Only a number is wanted: how many lines in the records below contain "eauto"?
━━━━━━━━━━━━━━━━━━━━
(** C10. Appending content that already occurs in the existing content
    returns the existing content unchanged; whatever the two strings are, the
    result of [merge_content] starts with the existing content; and appending
    the same content once more changes nothing. *)
Theorem merge_content_idempotent_prefix (existing new : string) :
  ((∃ before after, existing = before +:+ new +:+ after) →
     merge_content existing new = existing)
  ∧ (∃ appended, merge_content existing new = existing +:+ appended)
  ∧ merge_content (merge_content existing new) new = merge_content existing new.
Proof.
  split; [| split].
  - intros (before & after & ->). unfold merge_content.
    by rewrite contains_infix.
  - unfold merge_content.
    destruct (contains existing new).
    + exists "". by rewrite append_empty_r.
    + case_decide; eauto.
  - apply merge_content_twice.
Qed.

Lemma merge_content_idempotent_prefix_witness :
  merge_content "Julian works at Apple" "works" = "Julian works at Apple".
Proof.
  apply (proj1 (merge_content_idempotent_prefix "Julian works at Apple" "works")).
  by exists "Julian ", " at Apple".
Defined.

End content_facts.

(** ** Routing to canonical locations *)

Section agent_routing_facts.
Import Agents.
Context {Value : Type}.

Lemma append_not_empty (ch : ascii) (a b : string) : String ch a +:+ b ≠ "".
Proof. by rewrite append_cons. Qed.

(** The rules that are registered: persons and organisations, for the
    statuses [CURRENT] and [HISTORICAL]. *)
Lemma routing_rules_registered (status : InformationStatus) (ty : EntityType) :
  is_Some (routing_rules (Value := Value) status ≫= λ rules, rules ty)
  ↔ (status = CURRENT ∨ status = HISTORICAL) ∧ (ty = PERSON ∨ ty = ORGANIZATION).
Proof.
  destruct status, ty; simpl; split;
    try (intros [? [=]]); try (intros [[[=]|[=]] [[=]|[=]]]); eauto.
Qed.

End agent_routing_facts.

Section graph_routing_facts.
Import Models Graph.
Context {Value : Type} `{!EqDecision Value}.

Lemma existsb_bool_decide_dom (keys : gset string) (vocabulary : list string) :
  existsb (λ key, bool_decide (key ∈ keys)) vocabulary = true
  ↔ keys ∩ list_to_set vocabulary ≠ ∅.
Proof.
  rewrite existsb_exists. split.
  - intros (key & Hin & Hdom). apply bool_decide_eq_true in Hdom.
    apply list_elem_of_In in Hin. set_solver.
  - intros [key [Hdom Hin]%elem_of_intersection]%set_choose_L.
    apply elem_of_list_to_set in Hin.
    exists key. split; [by apply list_elem_of_In | by apply bool_decide_eq_true].
Qed.

(** The loop body of [determine_canonical_locations] on a person. *)
Lemma canonical_location_person (entity : Entity.t Value) :
  Entity.type entity = PERSON →
  canonical_location entity
  = Ok (Some (if decide (dom (Entity.attributes entity) ∩ list_to_set work_attrs ≠ ∅)
              then "Professional Journey.md" else "Personal Info.md")).
Proof.
  intros Hty. unfold canonical_location. rewrite Hty. cbn [canonical_mappings].
  case_decide; [| done].
  destruct (existsb _ work_attrs) eqn:Hwork.
  - apply existsb_bool_decide_dom in Hwork. case_decide; [reflexivity | done].
  - case_decide as Hne.
    + apply existsb_bool_decide_dom in Hne. congruence.
    + destruct (existsb _ personal_attrs); reflexivity.
Qed.

(** The loop body never raises. *)
Lemma canonical_location_ok (entity : Entity.t Value) :
  ∃ loc, canonical_location entity = Ok loc.
Proof.
  unfold canonical_location.
  destruct (Entity.type entity) eqn:Hty; cbn [canonical_mappings];
    try case_decide; try done; eauto.
  destruct (existsb _ work_attrs); [eauto |].
  destruct (existsb _ personal_attrs); eauto.
Qed.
━━━━━━━━━━━━━━━━━━━━
Task solution –
5